I'd rather have the jeans.

I see your point, but there can certainly be virtual turds in toolboxes and there is more than the literal version of the smack in the mouth.

I'd always heard that some like a bit of rough.

The grass always seems greener....

Reply to
Andy Hall

nope, it's all set out for you in your annual appraisal. what's expected to get an 'A'. do the bare minimum and it's C's all the way, bust a bollock and you can be like my 'mate' Paul: 14 years from the bottom to UK MD of one of the largest companies on the planet. quite able to retire at 38 !

38 ffs !

me too.

yup, but it's more a case of debate over argument. subtle but important.

I'll wager an architect looking out of the office window at the site below doesn't think that as much as the brickie looking up at the suits in the office, through the pissing rain, in november, does ;-)

Reply to
.

We were somewhere around Barstow, on the edge of the desert, when the drugs began to take hold. I remember "Dave Plowman (News)" saying something like:

Which is exactly the OP's point. In many parts of the British Isles where there is an influx of Polish/Latvian/etc workers, rates are indeed lower than they should be. Those lads, while nice enough fellows, will work for half what a local will.

Employers love them for that, unsurprisingly. I expect the situation will rectify eventually, but might take a couple of years yet.

Reply to
Grimly Curmudgeon

Well...... if it's a large organisation (or even a smaller one for that matter) they are not going to put anything in an annual appraisal that explicitly or even overtly implicitly suggests more than the statutory maximum working hours.

The more typical situation is to ask the employee to sign a waiver for that.

Paul is one in several hundred thousand who probably also managed to be in the right place at the right time as well as working hard and being willing to take risks I suspect.

I'm sure that's true.

Reply to
Andy Hall

The other way of looking at it is that the locals are charging twice as much as they should be, or simply aren't willing to do the work. British brickies etc were happy enough to be guest workers in Germany during the

80s when there was a recession in the UK.
Reply to
Owain

I dunno. I work outside in the pissing rain and freezing cold making TV programmes. And probably in worse conditions than you could lay bricks in. You simply need the correct protective clothing - which needn't cost the earth. And don't think the grass is greener in post production where my colleagues are in a nice air conditioned suite...

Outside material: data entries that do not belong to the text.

Lemma final_block st in_ : length st = 4%nat -> MD5Transform st (in32 in_) = rfc_block st in_.
Proof. intros Hst. by destruct (transform_rfc st (in32 in_) Hst). Qed.

Lemma digest_bytes st : byteReverse 4 (concat (map store32 st)) = concat (map store32 st).
Proof.
  apply byteReverse_id. induction st as [|x st IH]; [constructor|]. cbn [map concat].
  apply Forall_app_2; [apply store32_bytes | done].
Qed.

(** The number of padding bytes for the bytes left over. *)
Lemma pad_zeros_left msg :
  pad_zeros (Z.of_nat (length msg)) =
  (let c := length (snd (absorb rfc_block md5_state0 msg)) in if (c <? 56)%nat then 55 - c else 119 - c)%nat.
Proof.
  unfold pad_zeros. pose proof (pad_count (Z.of_nat (length msg)) ltac:(lia)) as Hp.
  rewrite (proj2 (absorb_rest rfc_block md5_state0 msg)). cbn zeta.
  pose proof (Nat2Z.inj_mod (length msg) 64) as Hm. change (Z.of_nat 64) with 64 in Hm. rewrite <- Hm in Hp.
  pose proof (Nat.mod_upper_bound (length msg) 64 ltac:(lia)).
  destruct (Nat.ltb_spec (length msg mod 64) 56); zcase_in Hp; lia.
Qed.

Lemma copy_zeros buf i n pre :
  take (length pre) buf = pre -> i = Z.of_nat (length pre) -> (length pre + n <= length buf)%nat ->
  copy_at buf i (replicate n 0) = Some (pre ++ replicate n 0 ++ drop (length pre + n) buf).
Proof.
  intros Ht Hi Hl. rewrite (copy_at_spec buf i _ pre) by (done || (rewrite length_replicate; lia)).
  by rewrite length_replicate.
Qed.

Ltac lens := repeat (rewrite ?length_app, ?length_replicate, ?length_drop, ?length_take; cbn [length]); lia.

Lemma bytes_128 r : Forall is_byte r -> Forall is_byte (r ++ [128]).
Proof. intros Hr. apply Forall_app_2; [done|]. repeat constructor; unfold is_byte; lia. Qed.

Lemma bytes_0 n : Forall is_byte (replicate n 0).
Proof. apply Forall_replicate. unfold is_byte. lia. Qed.

(** The two ways of [MD5Final] to complete the message, for the bytes [r] left
    over, followed in the buffer by [128] and stale bytes. *)
Section final.
Variables (st : list word) (r tl lens_ : list Z).
Hypothesis Hst : length st = 4%nat.
Hypothesis Hr : (length r + length tl = 63)%nat.
Hypothesis Hll : length lens_ = 8%nat.
Hypothesis Hbr : Forall is_byte r.
Hypothesis Htb : Forall is_byte tl.

Lemma final_two_blocks n : n = (63 - length r)%nat -> (55 < length r)%nat ->
  exists buf in_,
    (in_ ← copy_at ((r ++ [128]) ++ tl) (Z.of_nat (length r) + 1) (replicate n 0);
     let '(buf, in_) := transform_in st in_ in
     in_ ← copy_at in_ 0 (replicate 56 0); Some (buf, in_)) = Some (buf, in_) /\
    Forall is_byte in_ /\
    (in_ ← copy_at in_ 56 lens_; Some (MD5Transform buf (in32 in_))) =
      Some (fst (absorb rfc_block st (r ++ 128 :: replicate (119 - length r) 0 ++ lens_))).
Proof using Hst Hr Hll Hbr Htb.
  intros -> Hc. rewrite (copy_zeros _ _ _ (r ++ [128])) by (rewrite ?take_app_length; (done || lens)).
  cbn [mbind option_bind]. rewrite drop_ge, app_nil_r by lens. pose proof (bytes_128 r Hbr) as H1. pose proof bytes_0 as H0.
  set (b1 := (r ++ [128]) ++ replicate (63 - length r) 0).
  assert (Hb1 : length b1 = 64%nat) by (unfold b1; lens).
  assert (Hb1b : Forall is_byte b1) by by apply Forall_app_2.
  destruct (transform_in_rfc st b1 Hst Hb1b) as [-> Hst'].
  rewrite (copy_zeros b1 0 56 []) by (done || (simpl; lia)). cbn [mbind option_bind app length Nat.add].
  eexists _, _. split; [done|]. split; [apply Forall_app_2; [done | by apply Forall_drop]|].
  rewrite (copy_at_spec _ _ lens_ (replicate 56 0)) by (done || lens || by rewrite take_app_length').
  cbn [mbind option_bind]. rewrite drop_ge, app_nil_r, final_block by (done || lens). f_equal.
  replace (r ++ 128 :: replicate (119 - length r) 0 ++ lens_) with (b1 ++ (replicate 56 0 ++ lens_) ++ []).
  - by rewrite !absorb_block, absorb_short by (done || lens).
  - unfold b1. rewrite app_nil_r, <- !app_assoc. cbn [app]. do 2 f_equal.
    rewrite app_assoc, <- replicate_add. f_equal. f_equal. lia.
Qed.

Lemma final_one_block n : n = (55 - length r)%nat -> (length r <= 55)%nat ->
  exists in_,
    copy_at ((r ++ [128]) ++ tl) (Z.of_nat (length r) + 1) (replicate n 0) = Some in_ /\
    Forall is_byte in_ /\
    (in_ ← copy_at in_ 56 lens_; Some (MD5Transform st (in32 in_))) =
      Some (fst (absorb rfc_block st (r ++ 128 :: replicate (55 - length r) 0 ++ lens_))).
Proof using Hst Hr Hll Hbr Htb.
  intros -> Hc. pose proof (bytes_128 r Hbr) as H1. pose proof bytes_0 as H0.
  rewrite (copy_zeros _ _ _ (r ++ [128])) by (rewrite ?take_app_length; (done || lens)).
  eexists. split; [done|]. split; [apply Forall_app_2; [done|]; apply Forall_app_2; [done|]; apply Forall_drop; by apply Forall_app_2|].
  rewrite app_assoc, (copy_at_spec _ _ lens_ ((r ++ [128]) ++ replicate (55 - length r) 0)) by
    (rewrite ?take_app_length; (done || lens)).
  cbn [mbind option_bind]. rewrite drop_ge, app_nil_r, final_block by (done || lens). f_equal.
  replace (r ++ 128 :: replicate (55 - length r) 0 ++ lens_)
    with ((((r ++ [128]) ++ replicate (55 - length r) 0) ++ lens_) ++ []).
  - rewrite absorb_block, absorb_short; [done | simpl; lia | lens].
  - by rewrite app_nil_r, <- !app_assoc.
Qed.
End final.

Lemma md5_final_fed ctx msg : Fed5 ctx msg -> MD5Final ctx = Some (md5_reference msg).
Proof.
  intros HF. unfold MD5Final, md5_reference. rewrite (count_left _ _ HF), (f5_state _ _ HF).
  pose proof (pad_zeros_left msg) as Hz. cbn zeta in Hz. pose proof (rfc_state_length msg) as Hst.
  unfold pad_le. rewrite (absorb_app rfc_block md5_state0 msg), Hz. clear Hz.
  pose proof (proj1 (absorb_rest rfc_block md5_state0 msg)) as Hr. pose proof (f5_in _ _ HF) as Hin.
  pose proof (f5_length _ _ HF) as Hl. pose proof (f5_bytes _ _ HF) as Hb.
  rewrite (f5_bits0 _ _ HF), (f5_bits1 _ _ HF), length_le64.
  destruct (absorb rfc_block md5_state0 msg) as [st r]. cbn [fst snd] in *.
  assert (Hbr : Forall is_byte r) by (rewrite <- Hin; by apply Forall_take).
  rewrite (copy_at_spec _ _ [128] r) by (done || (simpl; lia)). cbn [mbind option_bind length].
  set (tl := drop (length r + 1) (md5_in ctx)).
  assert (Htl : (length r + length tl = 63)%nat) by (unfold tl; lens).
  assert (Htb : Forall is_byte tl) by (by apply Forall_drop). rewrite app_assoc.
  set (le := rev (be64 (8 * Z.of_nat (length msg)))).
  destruct (Z.ltb_spec (64 - 1 - Z.of_nat (length r)) 8) as [Hc|Hc];
    destruct (Nat.ltb_spec (length r) 56); try lia.
  - destruct (final_two_blocks st r tl le Hst Htl eq_refl Hbr Htb (Z.to_nat (64 - 1 - Z.of_nat (length r))))
      as (buf & in_ & -> & Hbi & Hfin); [lia | lia |]. cbn [mbind option_bind]. rewrite byteReverse_id by done.
    destruct (copy_at in_ 56 le) as [in2|]; [|done]. cbn [mbind option_bind] in *. injection Hfin as ->.
    by rewrite digest_bytes.
  - destruct (final_one_block st r tl le Hst Htl eq_refl Hbr Htb (Z.to_nat (64 - 1 - Z.of_nat (length r) - 8)))
      as (in_ & -> & Hbi & Hfin); [lia | lia |]. cbn [mbind option_bind]. rewrite byteReverse_id by done.
    destruct (copy_at in_ 56 le) as [in2|]; [|done]. cbn [mbind option_bind] in *. injection Hfin as ->.
    by rewrite digest_bytes.
Qed.

Lemma md5_chunks_fed fuel ctx msg input chunk_sz :
  Fed5 ctx msg -> Z.of_nat (length input) < 2 ^ 32 -> Forall is_byte input -> 0 < chunk_sz -> (length input < fuel)%nat ->
  exists ctx', md5_chunks fuel ctx input chunk_sz = Some ctx' /\ Fed5 ctx' (msg ++ input).
Proof.
  revert ctx msg input. induction fuel as [|fuel IH]; intros ctx msg input HF Hl Hb Hc Hf; [lia|]. cbn [md5_chunks].
  zcase; [|exists ctx; destruct input; [by rewrite app_nil_r | simpl in *; lia]].
  set (chunk := Z.to_nat _).
  assert (Hch : (0 < chunk <= length input)%nat) by (unfold chunk; zcase; lia).
  destruct (md5_update_fed ctx msg (take chunk input) HF) as (c1 & -> & HF1); [lens | by apply Forall_take |].
  cbn [mbind option_bind].
  destruct (IH c1 (msg ++ take chunk input) (drop chunk input) HF1) as (c2 & -> & HF2);
    [lens | by apply Forall_drop | lia | lens |].
  exists c2. split; [done|]. by rewrite <- app_assoc, take_drop in HF2.
Qed.

Lemma fed5_init in_ : length in_ = 64%nat -> Forall is_byte in_ -> Fed5 (MD5Init in_) [].
Proof. intros Hl Hb. by split. Qed.

(** [md5] and [md5_wd] compute the MD5 of RFC 1321 on a little-endian
    machine, with and without a watchdog and for every chunk size, for
    messages of less than 4 GiB and whatever the uninitialised buffer of the
    context holds. *)
Theorem md5_rfc watchdog in_ input chunk_sz :
  length in_ = 64%nat -> Forall is_byte in_ -> Forall is_byte input -> Z.of_nat (length input) < 2 ^ 32 -> 0 < chunk_sz ->
  md5 in_ input = Some (md5_reference input) /\
  md5_wd watchdog in_ input chunk_sz = Some (md5_reference input).
Proof.
  intros Hl Hb Hbi Hlen Hc. pose proof (fed5_init in_ Hl Hb) as H0. unfold md5, md5_wd.
  destruct (md5_update_fed (MD5Init in_) [] input H0 Hlen Hbi) as (ctx & Hrun & HF).
  rewrite Hrun. cbn [mbind option_bind]. split; [by apply md5_final_fed|].
  destruct watchdog; [|by apply md5_final_fed].
  destruct (md5_chunks_fed (S (length input)) (MD5Init in_) [] input chunk_sz H0 Hlen Hbi Hc)
    as (c' & -> & HF'); [lia|]. by apply md5_final_fed.
Qed.

Lemma md5_rfc_witness :
  md5 (replicate 64 0) [97; 98; 99] = Some (md5_reference [97; 98; 99]) /\
  md5_wd true (replicate 64 0) [97; 98; 99] 2 = Some (md5_reference [97; 98; 99]).
Proof.
  apply (md5_rfc true (replicate 64 0) [97; 98; 99] 2);
    [reflexivity | apply bytes_0 | repeat constructor; unfold is_byte; lia | simpl; lia | lia].
Defined.
(** ** Searching an attribute list *)

(** [name] occurs in [l] at index [e]. *)
Definition occurs (l name : cstr) (e : nat) : Prop := take (length name) (drop e l) = name.

(** The occurrence ends before [searched_start]. *)
Definition within (start : option nat) (name : cstr) (e : nat) : Prop :=
  match start with Some s => (e + length name <= s)%nat | None => True end.

Lemma occurs_bound l name e : name <> [] -> occurs l name e -> (e + length name <= length l)%nat.
Proof.
  unfold occurs. intros Hne H. apply (f_equal length) in H. rewrite length_take, length_drop in H.
  apply length_zero_iff_nil in H || (assert (length name <> 0)%nat by (by rewrite length_zero_iff_nil); lia).
Qed.

(** [r] is the last occurrence from index [lo] on, [res] if there is none. *)
Definition last_occurrence (l name : cstr) (start : option nat) (lo : nat) (res r : option nat) : Prop :=
  (exists e, r = Some e /\ (lo <= e)%nat /\ occurs l name e /\ within start name e /\
     forall e', (e < e')%nat -> occurs l name e' -> ~ within start name e') \/
  (r = res /\ forall e', (lo <= e')%nat -> occurs l name e' -> ~ within start name e').

Lemma reverse_strstr_loop_spec l name start : name <> [] -> forall fuel lo res,
  (length l < fuel + lo)%nat -> (lo <= length l)%nat ->
  exists r, reverse_strstr_loop fuel l name lo start res = Some r /\ last_occurrence l name start lo res r.
Proof.
  intros Hne fuel. induction fuel as [|fuel IH]; intros lo res Hf Hlo.
  { lia. }
  cbn [reverse_strstr_loop]. pose proof (find_sub_first name (drop lo l)) as Hfs.
  destruct (find_sub name (drop lo l)) as [j|].
  - destruct Hfs as [Hocc Hfirst]. rewrite drop_drop in Hocc. fold (occurs l name (lo + j)) in Hocc.
    pose proof (occurs_bound _ _ _ Hne Hocc) as Hb.
    assert (Hmin : forall e', (lo <= e')%nat -> occurs l name e' -> (lo + j <= e')%nat).
    { intros e' Hle Ho. destruct (le_lt_dec (lo + j) e') as [|Hlt]; [done|].
      destruct (Hfirst (e' - lo)%nat); [lia|]. rewrite drop_drop. by replace (lo + (e' - lo))%nat with e' by lia. }
    destruct (match start with Some s => _ | None => false end) eqn:Ep.
    + exists res. split; [done|]. right. split; [done|]. intros e' Hle Ho. specialize (Hmin e' Hle Ho).
      destruct start as [s|]; [|done]. apply Nat.ltb_lt in Ep. simpl. lia.
    + destruct (IH (S (lo + j)) (Some (lo + j)%nat)) as (r & Hr & Hlast);
        [lia | destruct name; simpl in *; [done | lia] |].
      exists r. split; [done|]. left. destruct Hlast as [(e & -> & He & Hrest)|[-> Hno]].
      * exists e. split; [done|]. split; [lia | done].
      * exists (lo + j)%nat. split; [done|]. split; [lia|]. split; [done|]. split; [|intros e' He'; apply Hno; lia].
        destruct start as [s|]; [|done]. apply Nat.ltb_ge in Ep. done.
  - exists res. split; [done|]. right. split; [done|]. intros e' Hle Ho. destruct (Hfs (e' - lo)%nat).
    rewrite drop_drop. by replace (lo + (e' - lo))%nat with e' by lia.
Qed.

Lemma reverse_strstr_spec l name start : name <> [] ->
  exists r, reverse_strstr l name start = Some r /\ last_occurrence l name start 0 None r.
Proof.
  intros Hne. unfold reverse_strstr. destruct name; [done|]. apply reverse_strstr_loop_spec; [done | lia | lia].
Qed.

(** ** Blanks *)

Definition blanks (n : nat) : cstr := replicate n 32.

Lemma skip_blanks_split s : exists n, s = blanks n ++ skip_blanks s /\ deref (skip_blanks s) <> 32.
Proof.
  induction s as [|c s (n & Hs & Hd)]; [by exists O|]. cbn [skip_blanks].
  destruct (Z.eqb_spec c 32) as [->|]; [|by exists O]. exists (S n). split; [|done].
  change (blanks (S n)) with (32 :: blanks n). simpl. by f_equal.
Qed.

Lemma skip_blanks_app n s : deref s <> 32 -> skip_blanks (blanks n ++ s) = s.
Proof.
  intros Hs. induction n as [|n IH]; [|done]. simpl. destruct s as [|c s]; [done|]. simpl.
  rewrite deref_cons in Hs. by rewrite (proj2 (Z.eqb_neq c 32)).
Qed.

(** What comes before the name of an entry: the beginning of the list, or a comma and blanks. *)
Definition starts_entry (pre : cstr) : Prop := pre = [] \/ exists p n, pre = p ++ ENV_ATTR_LIST_DELIM :: blanks n.

(** What comes after it: blanks and then a separator or the end of the list. *)
Definition ends_name (post : cstr) : Prop := exists n r,
  post = blanks n ++ r /\ (r = [] \/ deref r = ENV_ATTR_SEP \/ deref r = ENV_ATTR_LIST_DELIM).

(** The list has an entry for [name] that begins at index [e]. *)
Definition entry_at (l name : cstr) (e : nat) : Prop :=
  occurs l name e /\ starts_entry (take e l) /\ ends_name (drop (e + length name) l).

(** What the bytes in front of the list must be: the nearest that is not a
    space exists and is not a comma. *)
Definition no_comma_before (below : cstr) : Prop :=
  exists c, list.head (skip_blanks below) = Some c /\ c <> ENV_ATTR_LIST_DELIM.

Lemma blanks_rev n : rev (blanks n) = blanks n.
Proof. rewrite rev_alt. apply reverse_replicate. Qed.

Lemma prev_char_spec below pre : no_comma_before below ->
  exists c, list.head (skip_blanks (rev pre ++ below)) = Some c /\
    (c = ENV_ATTR_LIST_DELIM <-> exists p n, pre = p ++ ENV_ATTR_LIST_DELIM :: blanks n).
Proof.
  intros (c0 & Hc0 & Hne). destruct (skip_blanks_split (rev pre)) as (n & Hs & Hd).
  apply (f_equal (@rev Z)) in Hs as Hpre. rewrite rev_involutive, rev_app_distr, blanks_rev in Hpre.
  destruct (skip_blanks (rev pre)) as [|c r] eqn:E.
  - simpl in Hpre. exists c0. split.
    + rewrite Hpre, blanks_rev. clear -Hc0. by induction n.
    + split; [done|]. intros (p & m & Hp). rewrite Hpre in Hp.
      assert (Hin : ENV_ATTR_LIST_DELIM ∈ blanks n) by (rewrite Hp; set_solver).
      by apply elem_of_replicate in Hin as [? _].
  - exists c. rewrite deref_cons in Hd. split.
    + rewrite Hs, <- (assoc_L (++)). simpl app. by rewrite skip_blanks_app.
    + split.
      * intros ->. exists (rev r), n. rewrite Hpre. simpl. by rewrite <- (assoc_L (++)).
      * intros (p & m & Hp). rewrite Hp, rev_app_distr in E. simpl in E. rewrite blanks_rev in E.
        rewrite <- (assoc_L (++)), skip_blanks_app in E by done. by injection E.
Qed.

(** The check of a candidate decides whether it is an entry. *)
Lemma exact_at_spec below l name e : no_comma_before below -> (e <= length l)%nat -> Forall char_ok l ->
  exists b, exact_at below l name e = Some b /\
    (b = true <-> starts_entry (take e l) /\ ends_name (drop (e + length name) l)).
Proof.
  intros Hb He Hl. unfold exact_at, prev_char, next_char.
  destruct (prev_char_spec below (take e l) Hb) as (c & -> & Hc). cbn [mbind option_bind].
  eexists. split; [done|]. rewrite andb_true_iff, !orb_true_iff, !Z.eqb_eq, Nat.eqb_eq, Hc.
  assert (Hz : e = 0%nat <-> take e l = []).
  { split; [by intros -> | intros H%(f_equal length); rewrite length_take in H; simpl in H; lia]. }
  rewrite Hz. apply and_iff_compat_l.
  destruct (skip_blanks_split (drop (e + length name) l)) as (n & Hs & Hd). split.
  - intros Hcase. exists n, (skip_blanks (drop (e + length name) l)). split; [done|].
    destruct Hcase as [[?|?]|Hn]; auto. left. apply deref_nul; [|done].
    apply (Forall_drop _ (e + length name)) in Hl. rewrite Hs in Hl. by apply Forall_app in Hl as [_ Hl].
  - intros (m & r & Hr & Hcase). rewrite Hr, skip_blanks_app by (by destruct Hcase as [-> | [-> | ->]]).
    destruct Hcase as [-> | [?|?]]; auto.
Qed.

(** ** The lookup *)

(** The characters of a name: none that the list syntax uses. *)
Definition name_char (c : Z) : Prop := char_ok c /\ c <> 32 /\ c <> ENV_ATTR_SEP /\ c <> ENV_ATTR_LIST_DELIM.

(** An entry does not overlap a later occurrence of its name. *)
Lemma entry_no_overlap l name e e' : name <> [] -> Forall name_char name ->
  entry_at l name e' -> occurs l name e -> (e' < e)%nat -> (e' + length name <= e)%nat.
Proof.
  intros Hne Hn (Ho' & _ & n & r & Hp & Hr) Ho Hlt. destruct (le_lt_dec (e' + length name) e) as [|Hov]; [done|].
  exfalso. set (k := (e' + length name - e)%nat).
  pose proof (occurs_bound _ _ _ Hne Ho) as Hb.
  assert (Hk : (k < length name)%nat) by (unfold k; lia).
  destruct (lookup_lt_is_Some_2 name k Hk) as [c Hc].
  assert (Hl : drop (e' + length name) l !! 0%nat = Some c).
  { rewrite lookup_drop. rewrite <- Ho in Hc. rewrite lookup_take_lt, lookup_drop in Hc by lia.
    rewrite <- Hc. f_equal. unfold k. lia. }
  pose proof (Forall_lookup_1 _ _ _ _ Hn Hc) as (Hcok & H32 & Hs & Hd).
  rewrite Hp in Hl. destruct n as [|n]; simpl in Hl; [|congruence].
  destruct r as [|x r]; [done|]. injection Hl as ->. rewrite deref_cons in Hr. destruct Hr as [?|[?|?]]; done.
Qed.

(** The result is the last entry for the name. *)
Definition last_entry (l name : cstr) (r : option nat) : Prop :=
  match r with
  | Some e => entry_at l name e /\ forall e', (e < e')%nat -> ~ entry_at l name e'
  | None => forall e, ~ entry_at l name e
  end.

Section lookup.
Context (below l name : cstr) (Hb : no_comma_before below) (Hl : Forall char_ok l)
  (Hne : name <> []) (Hn : Forall name_char name).

Lemma name_length : (0 < length name)%nat.
Proof using Hne. clear -Hne. destruct name; [done | simpl; lia]. Qed.
(* ===== verification/Vsprintf.v ===== *)
(** * Vsprintf: formatted output ([lib/vsprintf.c], second part)

    The functions that format write characters through the macro [ADDCH]
    only, so they are written here over an interface, the class [Sink]: where
    the next character goes, and the memory from which arguments are read.
    One instance is the C code's: a buffer in memory, an output pointer, and
    the end of the buffer past which nothing is stored
    ([CONFIG_SYS_VSNPRINTF]).  The other is a specification that collects the
    text in a list.  [vsnprintf_internal] is the first instance with its
    prologue and epilogue.

    The format string is its contents; arguments are 32-bit words or 64-bit
    quads, as [va_arg] takes them.  Widths and precisions are [int]s that the
    code decrements; they are not reduced to 32 bits. *)
From stdpp Require Import gmap.
From Stdlib Require Import String.
From S2P Require Import Prelude CString Hashtable HashIO EnvFlags Div64 Numbers.

Class Sink (St : Type) := {
  addch : St -> Z -> option St;
  view : St -> mem;
  position : St -> Z;
  store_int : St -> Z -> Z -> option St
}.

Definition ZEROPAD : Z := 1.
Definition SIGN : Z := 2.
Definition PLUS : Z := 4.
Definition SPACE : Z := 8.
Definition LEFT : Z := 16.
Definition SMALL : Z := 32.
Definition SPECIAL : Z := 64.

Inductive varg := word (z : Z) | quad (z : Z).

Definition va_word (args : list varg) : option (Z * list varg) :=
  match args with word z :: args => Some (z, args) | _ => None end.

Definition va_quad (args : list varg) : option (Z * list varg) :=
  match args with quad z :: args => Some (z, args) | _ => None end.

(** ** Numbers *)

Definition hex_upper : list Z := str "0123456789ABCDEF".
Definition hex_asc : list Z := str "0123456789abcdef".

(** [do { tmp[i++] = digits[...] | locase; num >>= shift; } while (num);] *)
Fixpoint put_pow2 (fuel : nat) (num mask shift locase : Z) : option (list Z) :=
  match fuel with
  | O => None
  | S fuel =>
      c ← aget hex_upper (Z.land (u8 num) mask);
      let num := Z.shiftr num shift in
      rest ← (if num =? 0 then Some [] else put_pow2 fuel num mask shift locase);
      Some (Z.lor c locase :: rest)
  end.

(** The digits in [tmp], in reverse order; [tmp] has 66 elements. *)
Definition number_tmp (num base locase : Z) : option (list Z) :=
  tmp ← (if num =? 0 then Some [48]
         else if negb (base =? 10) then put_pow2 22 num (base - 1) (if base =? 16 then 4 else 3) locase
         else put_dec num);
  if (length tmp <=? 66)%nat then Some tmp else None.

Section formatting.
Context {St : Type} `{Sink St}.

Fixpoint addchs (st : St) (s : list Z) : option St :=
  match s with
  | [] => Some st
  | c :: s => st ← addch st c; addchs st s
  end.

(** [while (--size >= 0) ADDCH(buf, c);] and the value of [size] after it. *)
Definition pad_field (st : St) (c size : Z) : option (St * Z) :=
  st ← addchs st (replicate (Z.to_nat size) c);
  Some (st, Z.min size 0 - 1).

Definition number (st : St) (num base size precision type : Z) : option St :=
  let need_pfx := has_flag type SPECIAL && negb (base =? 10) in
  let locase := Z.land type SMALL in
  let type := if has_flag type LEFT then Z.land type (Z.lnot ZEROPAD) else type in
  let '(sign, num, size) :=
    if has_flag type SIGN then
      if s64 num <? 0 then (45, u64 (- s64 num), size - 1)
      else if has_flag type PLUS then (43, num, size - 1)
      else if has_flag type SPACE then (32, num, size - 1)
      else (0, num, size)
    else (0, num, size) in
  let size := if need_pfx then if base =? 16 then size - 1 - 1 else size - 1 else size in
  tmp ← number_tmp num base locase;
  let i := Z.of_nat (length tmp) in
  let precision := if precision <? i then i else precision in
  let size := size - precision in
  '(st, size) ← (if negb (has_flag type (ZEROPAD + LEFT)) then pad_field st 32 size else Some (st, size));
  st ← (if negb (sign =? 0) then addch st sign else Some st);
  st ← (if need_pfx then
          st ← addch st 48; if base =? 16 then addch st (Z.lor 88 locase) else Some st
        else Some st);
  '(st, size) ← (if negb (has_flag type LEFT)
                 then pad_field st (if has_flag type ZEROPAD then 48 else 32) size else Some (st, size));
  st ← addchs st (replicate (Z.to_nat (precision - i)) 48);
  st ← addchs st (rev tmp);
  '(st, _) ← pad_field st 32 size;
  Some st.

But then on a pleasant day it's a boon to be outside rather than indoors. You can move about - not tied to a desk all day.

Reply to
Dave Plowman (News)

The Swedes say that - no such thing as bad weather, just bad clothes.

I thought that these were the guys who spend their time in Soho wine bars discussing Richard Attenborough and fridges. :-)

I don't find myself tied to a desk very often - yesterday was the first time in over 3 weeks - more like tied to aircraft seats. Still, at least I can turn on the noise-cancelling headphones and the iPod.

Reply to
Andy Hall

The good ol' days of post involving reels and reels of film and tape. Where the producer, director and PA would all be present throughout the entire session - although probably not awake for most of it.

Nowadays it's just one operator sat at a workstation on his own to do the nuts and bolts - with the director just coming in to approve the final cut and make slight alterations.

Last time I flew I wasn't so much tied to my seat but jammed in it by the proximity of the one in front. So unless I can afford business class minimum never again.